EXERCISE REQUIREMENTS:
The lines wanted are those in the data below that include "false".

DATA FOR REVIEW:
(** [BASE_CALIBRATION_MM[key]], read at the four keys above only. *)
Definition base_calibration (key : string) : pyfloat :=
  default S754_nan (BASE_CALIBRATION_MM !! key).

(** The Tk variables of [App] and the [_loading_settings] flag. *)
Record App : Type := {
  var_start : string;
  var_mode : string;
  var_count : string;
  var_pages : string;
  var_prefix : string;
  var_zeros : string;
  var_kind : string;
  var_border : bool;
  var_off_x : string;
  var_off_y : string;
  var_pitch_dx : string;
  var_pitch_dy : string;
  _loading_settings : bool;
}.

Section Form.

Context `{B : PyBuiltins}.

Definition py_str (v : PyVal) : string :=
  match v with
  | PyStr s => s
  | PyBool true => "True"
  | PyBool false => "False"
  | PyInt z => int_str z
  | PyFloat f => float_repr f
  | PyNone => "None"
  | PyOther text _ => text
  end.

Definition py_bool (v : PyVal) : bool :=
  match v with
  | PyStr s => negb (String.eqb s "")
  | PyBool b => b
  | PyInt z => negb (z =? 0)
  | PyFloat f => float_truth f
  | PyNone => false
  | PyOther _ truth => truth
  end.

Definition _settings_to_dict (self : App) : gmap string PyVal :=
  list_to_map [
    ("start", PyStr (var_start self));
    ("mode", PyStr (var_mode self));
    ("count", PyStr (var_count self));
    ("pages", PyStr (var_pages self));
    ("prefix", PyStr (var_prefix self));
    ("zeros", PyStr (var_zeros self));
    ("kind", PyStr (var_kind self));
    ("border", PyBool (var_border self));
    ("off_x", PyStr (var_off_x self));
    ("off_y", PyStr (var_off_y self));
    ("pitch_dx", PyStr (var_pitch_dx self));
    ("pitch_dy", PyStr (var_pitch_dy self));
    ("calibration_mode", PyStr "delta")
  ].

Definition _coerce_float (value : PyVal) : option pyfloat :=
  float_of_str (comma_to_dot (strip (py_str value))).

(** [str(d.get("calibration_mode", "")).strip().lower()] *)
Definition calibration_mode (d : gmap string PyVal) : string :=
  lower (strip (py_str (default (PyStr "") (d !! "calibration_mode")))).

(** The list [parsed] of the transitional case. *)
Definition parsed_calibration (d : gmap string PyVal) : list (option pyfloat) :=
  omap (fun k => _coerce_float <$> d !! k) ["off_x"; "off_y"; "pitch_dx"; "pitch_dy"].

Definition near_zero (v : option pyfloat) : bool :=
  match v with
  | Some f => fltb (fabs f) (lit 1e-9)
  | None => false
  end.

(** The flag [legacy_absolute] once the transitional case has been looked at. *)
Definition legacy_absolute (d : gmap string PyVal) : bool :=
  let mode := calibration_mode d in
  let legacy := negb (String.eqb mode "delta") in
  if String.eqb mode "" then
    let parsed := parsed_calibration d in
    if negb (bool_decide (parsed = [])) && forallb near_zero parsed then false
    else legacy
  else legacy.

(** The inner function [set_calibration_var]: the new content of [var]. *)
Definition set_calibration_var (d : gmap string PyVal) (key : string) (var : string)
  : string :=
  match d !! key with
  | None => var
  | Some v =>
      if legacy_absolute d then
        match _coerce_float v with
        | Some absolute => float_repr (absolute - base_calibration key)%py
        | None => py_str v
        end
      else py_str v
  end.

(** [if key in d: var.set(str(d[key]))] *)
Definition set_str_var (d : gmap string PyVal) (key : string) (var : string) : string :=
  match d !! key with
  | None => var
  | Some v => py_str v
  end.

Definition _apply_settings_from_dict (self : App) (d : gmap string PyVal) : App :=
  {| var_start := set_str_var d "start" (var_start self);
     var_mode := set_str_var d "mode" (var_mode self);
     var_count := set_str_var d "count" (var_count self);
     var_pages := set_str_var d "pages" (var_pages self);
     var_prefix := set_str_var d "prefix" (var_prefix self);
     var_zeros := set_str_var d "zeros" (var_zeros self);
     var_kind := set_str_var d "kind" (var_kind self);
     var_border := match d !! "border" with
                   | Some v => py_bool v
                   | None => var_border self
                   end;
     var_off_x := set_calibration_var d "off_x" (var_off_x self);
     var_off_y := set_calibration_var d "off_y" (var_off_y self);
     var_pitch_dx := set_calibration_var d "pitch_dx" (var_pitch_dx self);
     var_pitch_dy := set_calibration_var d "pitch_dy" (var_pitch_dy self);
     _loading_settings := false |}.

Definition _parse_int (s field : string) : Res Z :=
  match int_of_str (strip s) with
  | Some v => Ok v
  | None => Raise (ValueError (field +:+ " ist keine gültige Zahl."))
  end.

Definition _parse_float (s field : string) : Res pyfloat :=
  match float_of_str (comma_to_dot (strip s)) with
  | Some v => Ok v
  | None => Raise (ValueError (field +:+ " ist keine gültige Zahl (z.B. 0.2)."))
  end.

Definition _effective_count_and_pages (self : App) : Res (Z * Z) :=
  (if String.eqb (var_mode self) "pages" then
     pages <- _parse_int (var_pages self) "Anzahl A4 Blätter" ;;
     if pages <=? 0 then Raise (ValueError "Anzahl A4 Blätter muss > 0 sein.")
     else Ok (pages * labels_per_page AVERY_L4731, pages)
   else
     count <- _parse_int (var_count self) "Anzahl Labels" ;;
     if count <=? 0 then Raise (ValueError "Anzahl Labels muss > 0 sein.")
     else
       q <- int_true_div count (labels_per_page AVERY_L4731) ;;
       pages <- math_ceil q ;;
       Ok (count, pages))%res.

Definition _calibration_delta (self : App)
  : Res (pyfloat * pyfloat * pyfloat * pyfloat) :=
  (off_x <- _parse_float (var_off_x self) "Offset X" ;;
   off_y <- _parse_float (var_off_y self) "Offset Y" ;;
   pdx <- _parse_float (var_pitch_dx self) "Spalten-Pitch Δ" ;;
   pdy <- _parse_float (var_pitch_dy self) "Zeilen-Pitch Δ" ;;
   Ok (off_x, off_y, pdx, pdy))%res.

Definition _calibration (self : App) : Res (pyfloat * pyfloat * pyfloat * pyfloat) :=
  (delta <- _calibration_delta self ;;
   let '(off_x_delta, off_y_delta, pdx_delta, pdy_delta) := delta in
   Ok ((base_calibration "off_x" + off_x_delta)%py,
       (base_calibration "off_y" + off_y_delta)%py,
       (base_calibration "pitch_dx" + pdx_delta)%py,
       (base_calibration "pitch_dy" + pdy_delta)%py))%res.

(** The arguments of the call of [generate_pdf] in [on_generate_pdf]. *)
Record GenerateCall : Type := {
  call_output_path : string;
  call_start_number : Z;
  call_count : Z;
  call_prefix : string;
  call_leading_zeros : Z;
  call_kind : BarcodeKind;
  call_layout : SheetLayout;
  call_draw_border : bool;
  call_offset_x_mm : pyfloat;
  call_offset_y_mm : pyfloat;
  call_pitch_dx_mm : pyfloat;
  call_pitch_dy_mm : pyfloat;
}.

Definition run_call (a : GenerateCall) (fs : gmap string Document) : GenRun :=
  generate_pdf (call_output_path a) (call_start_number a) (call_count a)
    (call_prefix a) (call_leading_zeros a) (call_kind a) (call_layout a)
    (call_draw_border a) (call_offset_x_mm a) (call_offset_y_mm a)
    (call_pitch_dx_mm a) (call_pitch_dy_mm a) fs.

(** What the user sees of [on_generate_pdf]. *)
Inductive UiOutcome : Type :=
  | ShowError (msg : string)       (* messagebox.showerror("Fehler", str(e)) *)
  | Cancelled                      (* the save dialog returned no path *)
  | Generated (a : GenerateCall) (pages_generated next_number : Z).

(** The [try] body of [on_generate_pdf] up to the save dialog: what is
    read from the form, and the proposed file name. *)
Definition read_form (self : App)
  : Res (Z * Z * string * Z * BarcodeKind * (pyfloat * pyfloat * pyfloat * pyfloat) * string) :=
  (start <- _parse_int (var_start self) "Start-Nummer" ;;
   zeros <- _parse_int (var_zeros self) "Führende Nullen" ;;
   let prefix := strip (var_prefix self) in
   if String.eqb prefix "" then Raise (ValueError "Prefix darf nicht leer sein.")
   else
     count_pages <- _effective_count_and_pages self ;;
     let '(count, _pages) := count_pages in
     let kind := if String.eqb (var_kind self) "QR" then QR else CODE128 in
     cal <- _calibration self ;;
     let default_name :=
       "asn_labels_" +:+ int_str start +:+ "_" +:+ int_str count +:+ ".pdf" in
     Ok (start, zeros, prefix, count, kind, cal, default_name))%res.

(** [asksaveasfilename] is the user's answer to the save dialog, from the
    proposed file name; the empty string when the dialog is dismissed. *)
Definition on_generate_pdf (self : App) (asksaveasfilename : string -> string)
    (fs : gmap string Document) : App * gmap string Document * UiOutcome :=
  match read_form self with
  | Raise e => (self, fs, ShowError (exc_message e))
  | Ok (start, zeros, prefix, count, kind, (off_x, off_y, pdx, pdy), default_name) =>
      let out := asksaveasfilename default_name in
      if String.eqb out "" then (self, fs, Cancelled)
      else
        let a := {| call_output_path := out; call_start_number := start;
                    call_count := count; call_prefix := prefix;
                    call_leading_zeros := zeros; call_kind := kind;
                    call_layout := AVERY_L4731;
                    call_draw_border := var_border self;
                    call_offset_x_mm := off_x; call_offset_y_mm := off_y;
                    call_pitch_dx_mm := pdx; call_pitch_dy_mm := pdy |} in
        let run := run_call a fs in
        match run_result run with
        | Raise e => (self, run_files run, ShowError (exc_message e))
        | Ok (pages_generated, next_number) =>
            ({| var_start := int_str next_number;
                var_mode := var_mode self; var_count := var_count self;
                var_pages := var_pages self; var_prefix := var_prefix self;
                var_zeros := var_zeros self; var_kind := var_kind self;
                var_border := var_border self; var_off_x := var_off_x self;
                var_off_y := var_off_y self; var_pitch_dx := var_pitch_dx self;
                var_pitch_dy := var_pitch_dy self;
                _loading_settings := _loading_settings self |},
             run_files run, Generated a pages_generated next_number)
        end
  end.

End Form.

(** ** Vocabulary of the statements *)

(** The integer ceiling of [a / b] for a positive [b]. *)
Definition ceil_div (a b : Z) : Z := - ((- a) / b).

(** Two floats that are the same number: identical, or zeros that differ
    at most in sign ([-0.0 == 0.0] in Python). *)
Definition same_float (x y : pyfloat) : Prop :=
  x = y \/ (is_zero x = true /\ is_zero y = true).

Definition pzero : pyfloat := S754_zero false.

(** The location of [q / 2] from the location [l] of [q] (one [shr_1]). *)
Definition loc_halved (q : Z) (l : location) : location :=
  match Z.odd q, l with
  | false, loc_Exact => loc_Exact
  | false, loc_Inexact _ => loc_Inexact Lt
  | true, loc_Exact => loc_Inexact Eq
  | true, loc_Inexact _ => loc_Inexact Gt
  end.

Section Expected.

Variables (start_number count : Z) (prefix : string)
          (leading_zeros : Z) (kind : BarcodeKind) (layout : SheetLayout)
          (draw_border : bool)
          (offset_x_mm offset_y_mm pitch_dx_mm pitch_dy_mm : pyfloat).

(** Origin of the label rectangle at [column] / at [row]. *)
Definition origin_x (column : Z) : pyfloat :=
  (margin_left layout + Z2SF column * eff_pitch_x layout pitch_dx_mm
   + off_x offset_x_mm)%py.

Definition origin_y (row : Z) : pyfloat :=
  (page_h - margin_top layout - label_h layout
   - Z2SF row * eff_pitch_y layout pitch_dy_mm + off_y offset_y_mm)%py.

(** The same origins on the base layout alone, no calibration. *)
Definition base_origin_x (column : Z) : pyfloat :=
  (margin_left layout + Z2SF column * pitch_x layout)%py.

Definition base_origin_y (row : Z) : pyfloat :=
  (page_h - margin_top layout - label_h layout - Z2SF row * pitch_y layout)%py.

(** The label of within-page index [i] that carries [number]. *)
Definition label_at (i number : Z) : DrawnLabel :=
  {| dl_x := origin_x (i mod cols layout);
     dl_y := origin_y (i / cols layout);
     dl_text := prefix +:+ format_0d number leading_zeros;
     dl_kind := kind;
     dl_border := draw_border |}.

(** Labels of the within-page indices [i, i + n), numbered from [number]. *)
Definition labels_from (i number n : Z) : Page :=
  (fun j => label_at (i + j) (number + j)) <$> seqZ 0 n.

(** Page [p] of a run that starts with [remaining] labels to place:
    how many labels it holds and the number of its first label. *)
Definition page_size (remaining p : Z) : Z :=
  Z.min (Z.max (remaining - p * labels_per_page layout) 0) (labels_per_page layout).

ANSWER BOX:
  | PyBool false => "False"
  | PyNone => false
  | None => false
    if negb (bool_decide (parsed = [])) && forallb near_zero parsed then false
     _loading_settings := false |}.
Definition pzero : pyfloat := S754_zero false.
  | false, loc_Exact => loc_Exact
  | false, loc_Inexact _ => loc_Inexact Lt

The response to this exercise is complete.